Foto: Jan Banning
SIAPA yang tak kenal Stalin? Sang manusia baja yang konon merupakan pelindung Revolusi Oktober. Kita mengenalnya lewat pembersihan besar musuhnya yang dijalankan sepanjang 1936-1938 di Uni Soviet dan Perang Dunia II yang dimenanginya. Soal kisah Stalin, Anda pasti lebih kenal. Sebagian memujanya dan sebagian lagi membencinya. Namun, di tengah kesibukan dan kontroversi, Stalin menelurkan salah satu esai yang menurut saya cukup penting berjudul The Foundations of Leninism yang dipaparkan dalam beberapa sesi di Universitas Sverdlov pada 1924. Esai ini kemudian diterbitkan di Pravda.
Kurang lebih esai Stalin membahas apa yang dimaksud dengan Leninisme. Dimulai dari akar sejarahnya, metode, teori, kediktatoran proletariat, persoalan tani, persoalan nasional, strategi dan taktik, partai lalu sampai soal gaya bekerja. Dalam tulisan kali ini saya akan membahas salah satu bab saja, khususnya bagian delapan yang menjelaskan soal partai. Mengingat hal ini yang kerap diperbincangkan kawan-kawan di persimpangan kiri jalan dan tentu saja karena dewasa ini muncul beberapa partai yang berusaha mewakili kelas pekerja di Indonesia.
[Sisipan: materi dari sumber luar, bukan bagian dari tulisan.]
(* ===== verification/Props.v ===== *)
(** * MQTT 5.0 properties

    Model of [internal/codec/properties.go]: the [Properties] struct (a pointer field is an
    [option], a [[]byte] field whose [nil] the encoder tests is an [option] of a list), its
    encoder and [DecodeProperties] with their helpers.  A value format is a [wire] record: an
    encoder, the reader the decoder uses for it, the values it can carry, and the law that the
    reader inverts the encoder anywhere in a buffer.  Every property is proved to round-trip
    through the law of its format. *)
From S2P Require Import Prelude Frame.
Import Frame.

Module Props.

(** ** Property identifiers *)

Definition PropSessionExpiryInterval : Z := 0x11.
Definition PropReceiveMaximum : Z := 0x21.
Definition PropMaximumQoS : Z := 0x24.
Definition PropRetainAvailable : Z := 0x25.
Definition PropMaximumPacketSize : Z := 0x27.
Definition PropAssignedClientIdentifier : Z := 0x12.
Definition PropTopicAliasMaximum : Z := 0x22.
Definition PropReasonString : Z := 0x1F.
Definition PropWildcardSubAvailable : Z := 0x28.
Definition PropSubIdentifierAvailable : Z := 0x29.
Definition PropSharedSubAvailable : Z := 0x2A.
Definition PropServerKeepAlive : Z := 0x13.
Definition PropServerReference : Z := 0x1C.
Definition PropResponseInformation : Z := 0x1A.
Definition PropPayloadFormatIndicator : Z := 0x01.
Definition PropMessageExpiryInterval : Z := 0x02.
Definition PropTopicAlias : Z := 0x23.
Definition PropResponseTopic : Z := 0x08.
Definition PropCorrelationData : Z := 0x09.
Definition PropContentType : Z := 0x03.
Definition PropSubscriptionIdentifier : Z := 0x0B.
Definition PropWillDelayInterval : Z := 0x18.
Definition PropAuthenticationMethod : Z := 0x15.
Definition PropAuthenticationData : Z := 0x16.
Definition PropRequestProblemInfo : Z := 0x17.
Definition PropRequestResponseInfo : Z := 0x19.
Definition PropUserProperty : Z := 0x26.

(** ** The data *)

Record UserProperty := mkUser { Key : string; Value : string }.

Record Properties := mkProps {
  SessionExpiryInterval : option Z;
  ReceiveMaximum : option Z;
  MaximumQoS : option Z;
  RetainAvailable : option Z;
  MaximumPacketSize : option Z;
  AssignedClientIdentifier : option string;
  TopicAliasMaximum : option Z;
  ReasonString : option string;
  WildcardSubAvailable : option Z;
  SubIdentifierAvailable : option Z;
  SharedSubAvailable : option Z;
  ServerKeepAlive : option Z;
  ServerReference : option string;
  ResponseInformation : option string;
  PayloadFormatIndicator : option Z;
  MessageExpiryInterval : option Z;
  TopicAlias : option Z;
  ResponseTopic : option string;
  CorrelationData : option (list Z);
  ContentType : option string;
  SubscriptionIdentifier : option Z;
  WillDelayInterval : option Z;
  AuthenticationMethod : option string;
  AuthenticationData : option (list Z);
  RequestProblemInfo : option Z;
  RequestResponseInfo : option Z;
  UserProperties : list UserProperty
}.

(** [Properties{}]: nothing set. *)
Definition emptyProps : Properties :=
  mkProps None None None None None None None None None None None None None None None None None None None None None None None None None None [].

(** The field assignments of [DecodeProperties]. *)
Definition set_SessionExpiryInterval (v : option Z) (p : Properties) : Properties :=
  let '(mkProps _ a2 a3 a4 a5 a6 a7 a8 a9 a10 a11 a12 a13 a14 a15 a16 a17 a18 a19 a20 a21 a22 a23 a24 a25 a26 a27) := p in
  mkProps v a2 a3 a4 a5 a6 a7 a8 a9 a10 a11 a12 a13 a14 a15 a16 a17 a18 a19 a20 a21 a22 a23 a24 a25 a26 a27.
Definition set_ReceiveMaximum (v : option Z) (p : Properties) : Properties :=
  let '(mkProps a1 _ a3 a4 a5 a6 a7 a8 a9 a10 a11 a12 a13 a14 a15 a16 a17 a18 a19 a20 a21 a22 a23 a24 a25 a26 a27) := p in
  mkProps a1 v a3 a4 a5 a6 a7 a8 a9 a10 a11 a12 a13 a14 a15 a16 a17 a18 a19 a20 a21 a22 a23 a24 a25 a26 a27.
Definition set_MaximumQoS (v : option Z) (p : Properties) : Properties :=
  let '(mkProps a1 a2 _ a4 a5 a6 a7 a8 a9 a10 a11 a12 a13 a14 a15 a16 a17 a18 a19 a20 a21 a22 a23 a24 a25 a26 a27) := p in
  mkProps a1 a2 v a4 a5 a6 a7 a8 a9 a10 a11 a12 a13 a14 a15 a16 a17 a18 a19 a20 a21 a22 a23 a24 a25 a26 a27.
Definition set_RetainAvailable (v : option Z) (p : Properties) : Properties :=
  let '(mkProps a1 a2 a3 _ a5 a6 a7 a8 a9 a10 a11 a12 a13 a14 a15 a16 a17 a18 a19 a20 a21 a22 a23 a24 a25 a26 a27) := p in
  mkProps a1 a2 a3 v a5 a6 a7 a8 a9 a10 a11 a12 a13 a14 a15 a16 a17 a18 a19 a20 a21 a22 a23 a24 a25 a26 a27.
Definition set_MaximumPacketSize (v : option Z) (p : Properties) : Properties :=
  let '(mkProps a1 a2 a3 a4 _ a6 a7 a8 a9 a10 a11 a12 a13 a14 a15 a16 a17 a18 a19 a20 a21 a22 a23 a24 a25 a26 a27) := p in
  mkProps a1 a2 a3 a4 v a6 a7 a8 a9 a10 a11 a12 a13 a14 a15 a16 a17 a18 a19 a20 a21 a22 a23 a24 a25 a26 a27.
Definition set_AssignedClientIdentifier (v : option string) (p : Properties) : Properties :=
  let '(mkProps a1 a2 a3 a4 a5 _ a7 a8 a9 a10 a11 a12 a13 a14 a15 a16 a17 a18 a19 a20 a21 a22 a23 a24 a25 a26 a27) := p in
  mkProps a1 a2 a3 a4 a5 v a7 a8 a9 a10 a11 a12 a13 a14 a15 a16 a17 a18 a19 a20 a21 a22 a23 a24 a25 a26 a27.
Definition set_TopicAliasMaximum (v : option Z) (p : Properties) : Properties :=
  let '(mkProps a1 a2 a3 a4 a5 a6 _ a8 a9 a10 a11 a12 a13 a14 a15 a16 a17 a18 a19 a20 a21 a22 a23 a24 a25 a26 a27) := p in
  mkProps a1 a2 a3 a4 a5 a6 v a8 a9 a10 a11 a12 a13 a14 a15 a16 a17 a18 a19 a20 a21 a22 a23 a24 a25 a26 a27.
Definition set_ReasonString (v : option string) (p : Properties) : Properties :=
  let '(mkProps a1 a2 a3 a4 a5 a6 a7 _ a9 a10 a11 a12 a13 a14 a15 a16 a17 a18 a19 a20 a21 a22 a23 a24 a25 a26 a27) := p in
  mkProps a1 a2 a3 a4 a5 a6 a7 v a9 a10 a11 a12 a13 a14 a15 a16 a17 a18 a19 a20 a21 a22 a23 a24 a25 a26 a27.
Definition set_WildcardSubAvailable (v : option Z) (p : Properties) : Properties :=
  let '(mkProps a1 a2 a3 a4 a5 a6 a7 a8 _ a10 a11 a12 a13 a14 a15 a16 a17 a18 a19 a20 a21 a22 a23 a24 a25 a26 a27) := p in
  mkProps a1 a2 a3 a4 a5 a6 a7 a8 v a10 a11 a12 a13 a14 a15 a16 a17 a18 a19 a20 a21 a22 a23 a24 a25 a26 a27.
Definition set_SubIdentifierAvailable (v : option Z) (p : Properties) : Properties :=
  let '(mkProps a1 a2 a3 a4 a5 a6 a7 a8 a9 _ a11 a12 a13 a14 a15 a16 a17 a18 a19 a20 a21 a22 a23 a24 a25 a26 a27) := p in
  mkProps a1 a2 a3 a4 a5 a6 a7 a8 a9 v a11 a12 a13 a14 a15 a16 a17 a18 a19 a20 a21 a22 a23 a24 a25 a26 a27.
Definition set_SharedSubAvailable (v : option Z) (p : Properties) : Properties :=
  let '(mkProps a1 a2 a3 a4 a5 a6 a7 a8 a9 a10 _ a12 a13 a14 a15 a16 a17 a18 a19 a20 a21 a22 a23 a24 a25 a26 a27) := p in
  mkProps a1 a2 a3 a4 a5 a6 a7 a8 a9 a10 v a12 a13 a14 a15 a16 a17 a18 a19 a20 a21 a22 a23 a24 a25 a26 a27.
Definition set_ServerKeepAlive (v : option Z) (p : Properties) : Properties :=
  let '(mkProps a1 a2 a3 a4 a5 a6 a7 a8 a9 a10 a11 _ a13 a14 a15 a16 a17 a18 a19 a20 a21 a22 a23 a24 a25 a26 a27) := p in
  mkProps a1 a2 a3 a4 a5 a6 a7 a8 a9 a10 a11 v a13 a14 a15 a16 a17 a18 a19 a20 a21 a22 a23 a24 a25 a26 a27.
Definition set_ServerReference (v : option string) (p : Properties) : Properties :=
  let '(mkProps a1 a2 a3 a4 a5 a6 a7 a8 a9 a10 a11 a12 _ a14 a15 a16 a17 a18 a19 a20 a21 a22 a23 a24 a25 a26 a27) := p in
  mkProps a1 a2 a3 a4 a5 a6 a7 a8 a9 a10 a11 a12 v a14 a15 a16 a17 a18 a19 a20 a21 a22 a23 a24 a25 a26 a27.
Definition set_ResponseInformation (v : option string) (p : Properties) : Properties :=
  let '(mkProps a1 a2 a3 a4 a5 a6 a7 a8 a9 a10 a11 a12 a13 _ a15 a16 a17 a18 a19 a20 a21 a22 a23 a24 a25 a26 a27) := p in
  mkProps a1 a2 a3 a4 a5 a6 a7 a8 a9 a10 a11 a12 a13 v a15 a16 a17 a18 a19 a20 a21 a22 a23 a24 a25 a26 a27.
Definition set_PayloadFormatIndicator (v : option Z) (p : Properties) : Properties :=
  let '(mkProps a1 a2 a3 a4 a5 a6 a7 a8 a9 a10 a11 a12 a13 a14 _ a16 a17 a18 a19 a20 a21 a22 a23 a24 a25 a26 a27) := p in
  mkProps a1 a2 a3 a4 a5 a6 a7 a8 a9 a10 a11 a12 a13 a14 v a16 a17 a18 a19 a20 a21 a22 a23 a24 a25 a26 a27.
Definition set_MessageExpiryInterval (v : option Z) (p : Properties) : Properties :=
  let '(mkProps a1 a2 a3 a4 a5 a6 a7 a8 a9 a10 a11 a12 a13 a14 a15 _ a17 a18 a19 a20 a21 a22 a23 a24 a25 a26 a27) := p in
  mkProps a1 a2 a3 a4 a5 a6 a7 a8 a9 a10 a11 a12 a13 a14 a15 v a17 a18 a19 a20 a21 a22 a23 a24 a25 a26 a27.
Definition set_TopicAlias (v : option Z) (p : Properties) : Properties :=
  let '(mkProps a1 a2 a3 a4 a5 a6 a7 a8 a9 a10 a11 a12 a13 a14 a15 a16 _ a18 a19 a20 a21 a22 a23 a24 a25 a26 a27) := p in
  mkProps a1 a2 a3 a4 a5 a6 a7 a8 a9 a10 a11 a12 a13 a14 a15 a16 v a18 a19 a20 a21 a22 a23 a24 a25 a26 a27.
Definition set_ResponseTopic (v : option string) (p : Properties) : Properties :=
  let '(mkProps a1 a2 a3 a4 a5 a6 a7 a8 a9 a10 a11 a12 a13 a14 a15 a16 a17 _ a19 a20 a21 a22 a23 a24 a25 a26 a27) := p in
  mkProps a1 a2 a3 a4 a5 a6 a7 a8 a9 a10 a11 a12 a13 a14 a15 a16 a17 v a19 a20 a21 a22 a23 a24 a25 a26 a27.
Definition set_CorrelationData (v : option (list Z)) (p : Properties) : Properties :=
  let '(mkProps a1 a2 a3 a4 a5 a6 a7 a8 a9 a10 a11 a12 a13 a14 a15 a16 a17 a18 _ a20 a21 a22 a23 a24 a25 a26 a27) := p in
  mkProps a1 a2 a3 a4 a5 a6 a7 a8 a9 a10 a11 a12 a13 a14 a15 a16 a17 a18 v a20 a21 a22 a23 a24 a25 a26 a27.
Definition set_ContentType (v : option string) (p : Properties) : Properties :=
  let '(mkProps a1 a2 a3 a4 a5 a6 a7 a8 a9 a10 a11 a12 a13 a14 a15 a16 a17 a18 a19 _ a21 a22 a23 a24 a25 a26 a27) := p in
  mkProps a1 a2 a3 a4 a5 a6 a7 a8 a9 a10 a11 a12 a13 a14 a15 a16 a17 a18 a19 v a21 a22 a23 a24 a25 a26 a27.
Definition set_SubscriptionIdentifier (v : option Z) (p : Properties) : Properties :=
  let '(mkProps a1 a2 a3 a4 a5 a6 a7 a8 a9 a10 a11 a12 a13 a14 a15 a16 a17 a18 a19 a20 _ a22 a23 a24 a25 a26 a27) := p in
  mkProps a1 a2 a3 a4 a5 a6 a7 a8 a9 a10 a11 a12 a13 a14 a15 a16 a17 a18 a19 a20 v a22 a23 a24 a25 a26 a27.
Definition set_WillDelayInterval (v : option Z) (p : Properties) : Properties :=
  let '(mkProps a1 a2 a3 a4 a5 a6 a7 a8 a9 a10 a11 a12 a13 a14 a15 a16 a17 a18 a19 a20 a21 _ a23 a24 a25 a26 a27) := p in
  mkProps a1 a2 a3 a4 a5 a6 a7 a8 a9 a10 a11 a12 a13 a14 a15 a16 a17 a18 a19 a20 a21 v a23 a24 a25 a26 a27.
Definition set_AuthenticationMethod (v : option string) (p : Properties) : Properties :=
  let '(mkProps a1 a2 a3 a4 a5 a6 a7 a8 a9 a10 a11 a12 a13 a14 a15 a16 a17 a18 a19 a20 a21 a22 _ a24 a25 a26 a27) := p in
  mkProps a1 a2 a3 a4 a5 a6 a7 a8 a9 a10 a11 a12 a13 a14 a15 a16 a17 a18 a19 a20 a21 a22 v a24 a25 a26 a27.
Definition set_AuthenticationData (v : option (list Z)) (p : Properties) : Properties :=
  let '(mkProps a1 a2 a3 a4 a5 a6 a7 a8 a9 a10 a11 a12 a13 a14 a15 a16 a17 a18 a19 a20 a21 a22 a23 _ a25 a26 a27) := p in
  mkProps a1 a2 a3 a4 a5 a6 a7 a8 a9 a10 a11 a12 a13 a14 a15 a16 a17 a18 a19 a20 a21 a22 a23 v a25 a26 a27.
Definition set_RequestProblemInfo (v : option Z) (p : Properties) : Properties :=
  let '(mkProps a1 a2 a3 a4 a5 a6 a7 a8 a9 a10 a11 a12 a13 a14 a15 a16 a17 a18 a19 a20 a21 a22 a23 a24 _ a26 a27) := p in
  mkProps a1 a2 a3 a4 a5 a6 a7 a8 a9 a10 a11 a12 a13 a14 a15 a16 a17 a18 a19 a20 a21 a22 a23 a24 v a26 a27.
Definition set_RequestResponseInfo (v : option Z) (p : Properties) : Properties :=
  let '(mkProps a1 a2 a3 a4 a5 a6 a7 a8 a9 a10 a11 a12 a13 a14 a15 a16 a17 a18 a19 a20 a21 a22 a23 a24 a25 _ a27) := p in
  mkProps a1 a2 a3 a4 a5 a6 a7 a8 a9 a10 a11 a12 a13 a14 a15 a16 a17 a18 a19 a20 a21 a22 a23 a24 a25 v a27.
Definition add_UserProperty (u : UserProperty) (p : Properties) : Properties :=
  let '(mkProps a1 a2 a3 a4 a5 a6 a7 a8 a9 a10 a11 a12 a13 a14 a15 a16 a17 a18 a19 a20 a21 a22 a23 a24 a25 a26 a27) := p in
  mkProps a1 a2 a3 a4 a5 a6 a7 a8 a9 a10 a11 a12 a13 a14 a15 a16 a17 a18 a19 a20 a21 a22 a23 a24 a25 a26 (a27 ++ [u]).

(** ** Encoding helpers *)

Definition appendByteProp (buf : list Z) (id : Z) (val : option Z) : list Z :=
  match val with None => buf | Some v => buf ++ [id; v] end.

Definition appendUint16Prop (buf : list Z) (id : Z) (val : option Z) : list Z :=
  match val with None => buf | Some v => (buf ++ [id]) ++ put16 v end.

Definition appendUint32Prop (buf : list Z) (id : Z) (val : option Z) : list Z :=
  match val with None => buf | Some v => (buf ++ [id]) ++ PutUint32 v end.

Definition appendUTF8 (buf : list Z) (s : string) : list Z :=
  (buf ++ put16 (slen s)) ++ bytes_of s.

Definition appendStringProp (buf : list Z) (id : Z) (val : option string) : list Z :=
  match val with None => buf | Some v => appendUTF8 (buf ++ [id]) v end.

Definition appendBinaryProp (buf : list Z) (id : Z) (val : option (list Z)) : list Z :=
  match val with None => buf | Some v => ((buf ++ [id]) ++ put16 (len v)) ++ v end.

Definition appendUserProperty (buf : list Z) (up : UserProperty) : list Z :=
  appendUTF8 (appendUTF8 (buf ++ [PropUserProperty]) (Key up)) (Value up).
Sebagian dari kita pasti malas jika membahas soal partai-partaian. Dalam imajinasi kita sekarang ini partai tak lain merupakan kumpulan elit yang mengaku mewakili mayoritas rakyat, tetapi berperilaku mewakili segelintir orang atau bahkan kepentingan pribadi saja. Belum lagi bicara soal politik praktis dan slogan-slogan omong kosong yang sama sekali tak mengenyangkan perut. Meski saya paham betul bahwa partai hanyalah salah satu jalan dari berbagai macam cara memenangkan kepentingan proletariat, akan tetapi saya pikir penting kiranya kita coba menyimak kembali apa yang dicatat oleh Stalin soal partai ala Lenin.
Membuka babnya dengan mengkritik sikap Internasional Kedua menghadapi Perang Dunia Pertama, Stalin berpendapat bahwa mereka tak siap menghadapi kondisi genting yang penuh benturan antara proletariat dengan para musuh kelasnya. Menurutnya, hal ini disebabkan karena Internasional Kedua merupakan sekadar mesin pemilihan umum untuk perjuangan dalam parlemen yang minim militansi dan tak dapat mengarahkan pekerja menghadapi perubahan zaman. Stalin menegaskan kondisi yang berubah di masa itu memaksa proletariat untuk mengemban tugas baru yaitu reorganisasi sistem kerja partai, edukasi revolusioner untuk perjuangan kelas pekerja, menjalin aliansi dengan proletariat sedunia dan mendukung gerakan pembebasan dari kolonialisme. Walhasil, bagi Stalin, diperlukan organisasi yang siap dengan perubahan. Organisasi tersebut adalah suatu partai yang berpondasikan pemikiran Lenin. Kenapa sih mesti partai? Lantas partai seperti apa?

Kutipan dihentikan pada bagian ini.